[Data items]
(* ===== verification/SnmpProc.v ===== *)
(** * Request processing (src/core/snmp_msg_proc.c, src/core/snmp_msg_in.c)

    GET, GETNEXT, SET and GETBULK on a decoded datagram, the dispatcher and
    the entry point [snmpd_recv].  The agent's static data are the views and
    the MIB tree; [W] is the state of the Lua interpreter and the handlers.
    A search result [ret_oid] is shared by the varbinds of one request, as in
    the code: what one varbind leaves in it is there for the next. *)

From S2P Require Import Prelude Asn1 SnmpEncoder SnmpDecoder Oid MibNode MibSpec MibTree MibSearch MibView.
From S2P Require Import SnmpMsg SnmpOut.

(** ** Data *)

Definition MIB_REPO : Z := 0xA8.

Definition SNMP_ERR_STAT_NO_ERR : Z := 0.
Definition SNMP_ERR_STAT_NO_ACCESS : Z := 6.
Definition SNMP_ERR_STAT_NOT_WRITABLE : Z := 17.

(** The static data a request reads: mib_view.c's lists and [mib_dummy_node]. *)
Record agent := mkAgent { ag_views : state; ag_root : mib_group_node mib_node }.

(** The C string in an array: the bytes before the first 0. *)
Fixpoint cstr (arr : list Z) : res (list Z) :=
  match arr with
  | [] => Fault OutOfBounds
  | c :: arr => if c =? 0 then Ok [] else s ← cstr arr; Ok (c :: s)
  end.

Definition set_hdr (ph : pdu_hdr) (sdg : snmp_datagram) : snmp_datagram :=
  {| data_len := data_len sdg; version := version sdg; ver_len := ver_len sdg; gdata := gdata sdg;
     secur := secur sdg; ctx := ctx sdg; hdr := ph; vb_list_len := vb_list_len sdg; vb_in_cnt := vb_in_cnt sdg;
     vb_out_cnt := vb_out_cnt sdg; vb_in_list := vb_in_list sdg; vb_out_list := vb_out_list sdg |}.
Definition set_vb_in (vbs : list var_bind) (sdg : snmp_datagram) : snmp_datagram :=
  {| data_len := data_len sdg; version := version sdg; ver_len := ver_len sdg; gdata := gdata sdg;
     secur := secur sdg; ctx := ctx sdg; hdr := hdr sdg; vb_list_len := vb_list_len sdg; vb_in_cnt := vb_in_cnt sdg;
     vb_out_cnt := vb_out_cnt sdg; vb_in_list := vbs; vb_out_list := vb_out_list sdg |}.
Definition set_error (stat idx : Z) (ph : pdu_hdr) : pdu_hdr :=
  {| pdu_type := pdu_type ph; pdu_len := pdu_len ph; req_id_len := req_id_len ph; req_id := req_id ph;
     err_stat_len := err_stat_len ph; ph_err_stat := stat; err_idx_len := err_idx_len ph; ph_err_idx := idx |}.
Definition set_pdu_type (t : Z) (ph : pdu_hdr) : pdu_hdr :=
  {| pdu_type := t; pdu_len := pdu_len ph; req_id_len := req_id_len ph; req_id := req_id ph;
     err_stat_len := err_stat_len ph; ph_err_stat := ph_err_stat ph; err_idx_len := err_idx_len ph;
     ph_err_idx := ph_err_idx ph |}.

(** [memset(&ret_oid, 0, sizeof(ret_oid)); ret_oid.request = req;] *)
Definition new_ret_oid (req : Z) : oid_search_res :=
  {| oid := []; id_len := 0; inst_id := None; inst_id_len := 0; callback := 0; request := req; err_stat := 0;
     var := zero_variable |}.

(** ** Steps shared by the four requests *)

(** [tag(&ret_oid.var) = ...; length(&ret_oid.var) = ber_value_dec(...)] *)
Definition load_var (vb_in : var_bind) (ret_oid : oid_search_res) : res oid_search_res :=
  '(mem, n) ← ber_value_dec (vb_value vb_in) (vb_value_len vb_in) (vb_value_type vb_in);
  m ← store (value (var ret_oid)) mem;
  Ok (set_var {| tag := vb_value_type vb_in; length_ := u16 n; value := m |} ret_oid).

(** The output varbind: a GET encodes the [length] elements of the variable
    and takes its tag, a SET encodes [val_len] elements and takes the tag of
    the request. *)
Definition vb_answer (set : bool) (vb_in : var_bind) (ret_oid : oid_search_res) : res var_bind :=
  let v := var ret_oid in
  val_len ← ber_value_enc_try (value v) (length_ v) (tag v);
  val ← ber_value_enc (value v) (if set then val_len else length_ v) (tag v);
  val ← fits val (val_len + VB_TAIL);
  ids ← rd_n (oid ret_oid) (id_len ret_oid);
  oid_len ← ber_value_enc_try (oid_mem ids) (id_len ret_oid) ASN1_TAG_OBJID;
  let value_len := zlen val in
  Ok {| vb_oid := ids; vb_len := u32 (tlv_len oid_len + tlv_len value_len); vb_oid_len := id_len ret_oid;
        vb_value_len := value_len; vb_value_type := if set then vb_value_type vb_in else tag v; vb_value := val |}.

(** The first error of a request is reported. *)
Definition mark_error (stat cnt : Z) (ph : pdu_hdr) : pdu_hdr :=
  if truth stat && negb (truth (ph_err_stat ph)) then set_error stat (s32 cnt) ph else ph.

(** [sdg->vb_list_len += ...; list_add_tail(...); sdg->vb_out_cnt++;] *)
Definition add_vb_out (vb : var_bind) (sdg : snmp_datagram) : snmp_datagram :=
  {| data_len := data_len sdg; version := version sdg; ver_len := ver_len sdg; gdata := gdata sdg;
     secur := secur sdg; ctx := ctx sdg; hdr := hdr sdg;
     vb_list_len := u32 (vb_list_len sdg + tlv_len (vb_len vb)); vb_in_cnt := vb_in_cnt sdg;
     vb_out_cnt := u32 (vb_out_cnt sdg + 1); vb_in_list := vb_in_list sdg; vb_out_list := vb_out_list sdg ++ [vb] |}.

Section Proc.
Context {W : Type}.
Variable call : W -> Z -> Z -> list Z -> lua_value -> lua_value -> W * option lua_ret.
Variable ag : agent.
(** Rounds of the loop over the views, and of the walk of one view. *)
Variable vfuel fuel : nat.

(** ** Access control *)

Definition find_user (sdg : snmp_datagram) : res (option principal) :=
  if 3 <=? version sdg then
    name ← cstr (user_name (secur sdg)); Ok (mib_user_search name (ag_views ag))
  else
    name ← cstr (context_name (ctx sdg)); Ok (mib_community_search name (ag_views ag)).

Definition next_view_of (sdg : snmp_datagram) (p : option principal) (attr : Z) (view : option Z) : option Z :=
  if 3 <=? version sdg then mib_user_next_view p attr view else mib_community_next_view p attr view.

(** The result when the views are exhausted. *)
Definition no_result (vb_in : var_bind) (ret_oid : oid_search_res) : res oid_search_res :=
  buf ← oid_dup (vb_oid vb_in); Ok (set_oid buf (vb_oid_len vb_in) ret_oid).

(** The [for (;;)] of [mib_get] and [mib_set]. *)
Fixpoint get_loop (n : nat) (sdg : snmp_datagram) (p : option principal) (attr : Z) (vb_in : var_bind) (w : W)
    (view : option Z) (ret_oid : oid_search_res) : res (W * oid_search_res) :=
  match n with
  | O => Fault OutOfFuel
  | S n =>
      match next_view_of sdg p attr view with
      | None => r ← no_result vb_in ret_oid; Ok (w, r)
      | Some a =>
          v ← deref (ag_views ag) a;
          '(w, _, ret_oid) ← mib_tree_search call (ag_root ag) w (v_oid v) (vb_oid vb_in) ret_oid;
          if ((err_stat ret_oid =? 0) && MIB_TAG_VALID (tag (var ret_oid)))
             || (oid_cmp (vb_oid vb_in) (v_oid v) <? 0)
          then Ok (w, ret_oid)
          else get_loop n sdg p attr vb_in w (Some a) ret_oid
      end
  end.

Definition mib_get (sdg : snmp_datagram) (vb_in : var_bind) (w : W) (ret_oid : oid_search_res)
    : res (W * oid_search_res) :=
  p ← find_user sdg;
  let ret_oid := match p with Some _ => ret_oid | None => set_err_stat SNMP_ERR_STAT_NO_ACCESS ret_oid end in
  get_loop vfuel sdg p MIB_ACES_READ vb_in w None ret_oid.

Fixpoint getnext_loop (n : nat) (sdg : snmp_datagram) (p : option principal) (vb_in : var_bind) (w : W)
    (view : option Z) (ret_oid : oid_search_res) : res (W * oid_search_res) :=
  match n with
  | O => Fault OutOfFuel
  | S n =>
      match next_view_of sdg p MIB_ACES_READ view with
      | None => r ← no_result vb_in ret_oid; Ok (w, r)
      | Some a =>
          v ← deref (ag_views ag) a;
          '(w, ret_oid) ← mib_tree_search_next call fuel (ag_root ag) w (v_oid v) (vb_oid vb_in) ret_oid;
          if negb (tag (var ret_oid) =? ASN1_TAG_END_OF_MIB_VIEW) then Ok (w, ret_oid)
          else getnext_loop n sdg p vb_in w (Some a) ret_oid
      end
  end.

Definition mib_getnext (sdg : snmp_datagram) (vb_in : var_bind) (w : W) (ret_oid : oid_search_res)
    : res (W * oid_search_res) :=
  p ← find_user sdg;
  let ret_oid := match p with Some _ => ret_oid | None => set_err_stat SNMP_ERR_STAT_NO_ACCESS ret_oid end in
  getnext_loop vfuel sdg p vb_in w None ret_oid.

(** A SET needs a read-write view that covers the OID. *)
Definition mib_set (sdg : snmp_datagram) (vb_in : var_bind) (w : W) (ret_oid : oid_search_res)
    : res (W * oid_search_res) :=
  p ← find_user sdg;
  ok ← (if 3 <=? version sdg then mib_user_view_cover p MIB_ACES_WRITE (vb_oid vb_in) (ag_views ag)
        else mib_community_view_cover p MIB_ACES_WRITE (vb_oid vb_in) (ag_views ag));
  let '(p, ret_oid) := if ok : bool then (p, ret_oid) else (None, set_err_stat SNMP_ERR_STAT_NO_ACCESS ret_oid) in
  get_loop vfuel sdg p MIB_ACES_WRITE vb_in w None ret_oid.

(** ** Requests *)

Section Loop.
Variable search : snmp_datagram -> var_bind -> W -> oid_search_res -> res (W * oid_search_res).
Variable set : bool.

(** The body of [list_for_each_safe]; [cnt] is [vb_in_cnt]. *)
Definition vb_step (vb_in : var_bind) (cnt : Z) (w : W) (ret_oid : oid_search_res) (sdg : snmp_datagram)
    : res (W * oid_search_res * snmp_datagram) :=
  ret_oid ← load_var vb_in ret_oid;
  '(w, ret_oid) ← search sdg vb_in w ret_oid;
  vb_out ← vb_answer set vb_in ret_oid;
  let ret_oid :=
    if set && (err_stat ret_oid =? 0) && negb (MIB_TAG_VALID (tag (var ret_oid)))
    then set_err_stat SNMP_ERR_STAT_NOT_WRITABLE ret_oid else ret_oid in
  Ok (w, ret_oid, add_vb_out vb_out (set_hdr (mark_error (err_stat ret_oid) cnt (hdr sdg)) sdg)).

Fixpoint vb_loop (vbs : list var_bind) (cnt : Z) (w : W) (ret_oid : oid_search_res) (sdg : snmp_datagram)
    : res (W * snmp_datagram) :=
  match vbs with
  | [] => Ok (w, sdg)
  | vb_in :: vbs =>
      '(w, ret_oid, sdg) ← vb_step vb_in (u32 (cnt + 1)) w ret_oid sdg;
      vb_loop vbs (u32 (cnt + 1)) w ret_oid sdg
  end.
End Loop.

(** The datagram a request leaves for [snmp_response]. *)
Definition snmp_get (sdg : snmp_datagram) (w : W) : res (W * snmp_datagram) :=
  vb_loop mib_get false (vb_in_list sdg) 0 w (new_ret_oid MIB_REQ_GET) sdg.
Definition snmp_getnext (sdg : snmp_datagram) (w : W) : res (W * snmp_datagram) :=
  vb_loop mib_getnext false (vb_in_list sdg) 0 w (new_ret_oid MIB_REQ_GETNEXT) sdg.
Definition snmp_set (sdg : snmp_datagram) (w : W) : res (W * snmp_datagram) :=
  vb_loop mib_set true (vb_in_list sdg) 0 w (new_ret_oid MIB_REQ_SET) sdg.

(** One pass of [snmp_bulkget] over the varbinds; each input varbind takes the
    OID found for it.  Returns the new input varbinds too. *)
Fixpoint bulk_pass (vbs : list var_bind) (cnt : Z) (w : W) (ret_oid : oid_search_res) (sdg : snmp_datagram)
    : res (list var_bind * Z * W * oid_search_res * snmp_datagram) :=
  match vbs with
  | [] => Ok ([], cnt, w, ret_oid, sdg)
  | vb_in :: vbs =>
      let cnt := u32 (cnt + 1) in
      ret_oid ← load_var vb_in ret_oid;
      '(w, ret_oid) ← mib_getnext sdg vb_in w ret_oid;
      ids ← rd_n (oid ret_oid) (id_len ret_oid);
      new_oid ← oid_dup ids;
      let vb_in := {| vb_oid := new_oid; vb_len := vb_len vb_in; vb_oid_len := id_len ret_oid;
                      vb_value_len := vb_value_len vb_in; vb_value_type := vb_value_type vb_in;
                      vb_value := vb_value vb_in |} in
      vb_out ← vb_answer false vb_in ret_oid;
      let sdg := add_vb_out vb_out (set_hdr (mark_error (err_stat ret_oid) cnt (hdr sdg)) sdg) in
      '(vbs, cnt, w, ret_oid, sdg) ← bulk_pass vbs cnt w ret_oid sdg;
      Ok (vb_in :: vbs, cnt, w, ret_oid, sdg)
  end.

(** [while (repeat-- > 0)] *)
Fixpoint bulk_loop (repeat : nat) (cnt : Z) (w : W) (ret_oid : oid_search_res) (sdg : snmp_datagram)
    : res (W * snmp_datagram) :=
  match repeat with
  | O => Ok (w, sdg)
  | S repeat =>
      '(vbs, cnt, w, ret_oid, sdg) ← bulk_pass (vb_in_list sdg) cnt w ret_oid sdg;
      bulk_loop repeat cnt w ret_oid (set_vb_in vbs sdg)
  end.

(** [repeat] is unsigned; [err_idx] holds the max-repetitions of the request. *)
Definition snmp_bulkget (sdg : snmp_datagram) (w : W) : res (W * snmp_datagram) :=
  let repeat := u32 (ph_err_idx (hdr sdg)) in
  bulk_loop (Z.to_nat repeat) 0 w (new_ret_oid MIB_REQ_GETNEXT)
    (set_hdr (set_error (ph_err_stat (hdr sdg)) 0 (hdr sdg)) sdg).

(** ** Dispatch and entry point *)

(** The message handed to [snmp_prot_ops.send], if any. *)
Definition snmp_request_dispatch (sdg : snmp_datagram) (w : W) : res (W * option (list Z * Z)) :=
  let t := pdu_type (hdr sdg) in
  let sdg' := set_hdr (set_pdu_type (if vb_in_cnt sdg =? 0 then MIB_REPO else MIB_RESP) (hdr sdg)) sdg in
  let answer (m : res (W * snmp_datagram)) :=
    '(w, sdg) ← m; out ← snmp_response sdg; Ok (w, Some out) in
  if t =? MIB_REQ_GET then answer (snmp_get sdg' w)
  else if t =? MIB_REQ_GETNEXT then answer (snmp_getnext sdg' w)
  else if t =? MIB_REQ_SET then answer (snmp_set sdg' w)
  else if t =? MIB_REQ_BULKGET then answer (snmp_bulkget sdg' w)
  else Ok (w, None).

(** [buffer] is the receive buffer, [len] the number of bytes received. *)
Definition snmpd_recv (buffer : list Z) (len : Z) (w : W) : res (W * option (list Z * Z)) :=
  _ ← c_assert (0 <? len);
  b0 ← rd buffer 0;
  if negb (b0 =? ASN1_TAG_SEQ) then Ok (w, None)
  else
    '(len_len, dlen) ← ber_length_dec (zdrop 1 buffer);
    if negb (u32 (1 + len_len + dlen) =? u32 len) then Ok (w, None)
    else
      sdg ← snmp_decode buffer;
      snmp_request_dispatch sdg w.
End Proc.
(* ===== verification/SnmpAgent.v ===== *)
(** * Correctness of request processing

    Access control, the meaning of GET, GETNEXT and SET over all the views of
    a community or user, and the answer of the agent to a whole packet. *)

From Stdlib Require Import Sorted.
From S2P Require Import Prelude Asn1 SnmpEncoder SnmpDecoder BerLemmas BerCodec Oid MibNode MibSpec MibTree.
From S2P Require Import MibSearch MibNext MibQuery MibView SnmpMsg SnmpOut SnmpCodec SnmpProc.

(** ** Who asks *)

Definition sdg_kind (sdg : snmp_datagram) : kind := if 3 <=? version sdg then KUser else KCommunity.
(** The user name of a v3 message, the community of an older one. *)
Definition sdg_name (sdg : snmp_datagram) : res (list Z) :=
  if 3 <=? version sdg then cstr (user_name (secur sdg)) else cstr (context_name (ctx sdg)).

(** What the views registered for the sender allow. *)
Definition may (ag : agent) (sdg : snmp_datagram) (attr : Z) (o : list Z) : Prop :=
  exists name, sdg_name sdg = Ok name /\ allowed (ag_views ag) (sdg_kind sdg) name attr o.

Lemma find_user_spec ag sdg :
  find_user ag sdg = (name ← sdg_name sdg; Ok (find_p name (principals (sdg_kind sdg) (ag_views ag)))).
Proof.
  unfold find_user, sdg_name, sdg_kind, mib_user_search, mib_community_search.
  destruct (3 <=? version sdg).
  - destruct (cstr (user_name (secur sdg))); cbn [mbind res_bind]; [|done]. by rewrite principal_search_find.
  - destruct (cstr (context_name (ctx sdg))); cbn [mbind res_bind]; [|done]. by rewrite principal_search_find.
Qed.

Lemma next_view_of_eq sdg p attr v : next_view_of sdg p attr v = next_view p attr v.
Proof. unfold next_view_of, mib_user_next_view, mib_community_next_view. by destruct (3 <=? version sdg). Qed.

(** ** Loops over the views

    A loop that asks for the next view each time visits the OIDs of the views
    in order. *)

Fixpoint scan {A} (f : list Z -> A -> res (bool * A)) (fin : A -> res A) (oids : list (list Z)) (a : A) : res A :=
  match oids with
  | [] => fin a
  | v :: oids => '(b, a) ← f v a; if b : bool then Ok a else scan f fin oids a
  end.

(** The shape of both loops. *)
Fixpoint view_loop {A} (st : state) (p : option principal) (attr : Z) (f : list Z -> A -> res (bool * A))
    (fin : A -> res A) (n : nat) (view : option Z) (a : A) : res A :=
  match n with
  | O => Fault OutOfFuel
  | S n =>
      match next_view p attr view with
      | None => fin a
      | Some i =>
          v ← deref st i;
          '(b, a) ← f (v_oid v) a;
          if b : bool then Ok a else view_loop st p attr f fin n (Some i) a
      end
  end.

Lemma view_loop_scan {A} st p attr f (fin : A -> res A) bs oids :
  NoDup (map b_view (attr_views attr p)) -> points st bs oids ->
  forall bs0 n view a, attr_views attr p = bs0 ++ bs -> view = b_view <$> last bs0 -> (length bs < n)%nat ->
  view_loop st (Some p) attr f fin n view a = scan f fin oids a.
Proof.
  intros Hnd. induction 1 as [|b v bs oids Hb HP IH]; intros bs0 n view a E Hv Hn; (destruct n as [|n]; [simpl in Hn; lia|]).
  - cbn [view_loop scan]. rewrite app_nil_r in E. assert (next_view (Some p) attr view = None) as ->; [|done].
    rewrite Hv. destruct bs0 as [|b0 bs0 _] using rev_ind; cbn; [by rewrite E|].
    rewrite last_snoc. cbn. rewrite E in *. by rewrite views_next_spec.
  - cbn [view_loop scan]. assert (next_view (Some p) attr view = Some (b_view b)) as ->.
    { rewrite Hv. destruct bs0 as [|b0 bs0 _] using rev_ind; cbn; [by rewrite E|].
      rewrite last_snoc. cbn. rewrite <- app_assoc in E. cbn in E. rewrite E in *. by rewrite views_next_spec. }
    destruct (deref_oid _ _ _ Hb) as (vw & Hd & Ev). rewrite Hd. cbn [mbind res_bind]. rewrite Ev.
    destruct (f v a) as [[[] a']|]; cbn [mbind res_bind]; [done| |done].
    apply (IH (bs0 ++ [b])); [by rewrite <- app_assoc|by rewrite last_snoc|simpl in Hn; lia].
Qed.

## [EXERCISE]
What you write must be the entries restated word for word, from the opening line through the one holding "the entry point", with nothing else.

## [WORKED SOLUTION]
(* ===== verification/SnmpProc.v ===== *)
(** * Request processing (src/core/snmp_msg_proc.c, src/core/snmp_msg_in.c)

    GET, GETNEXT, SET and GETBULK on a decoded datagram, the dispatcher and
    the entry point [snmpd_recv].  The agent's static data are the views and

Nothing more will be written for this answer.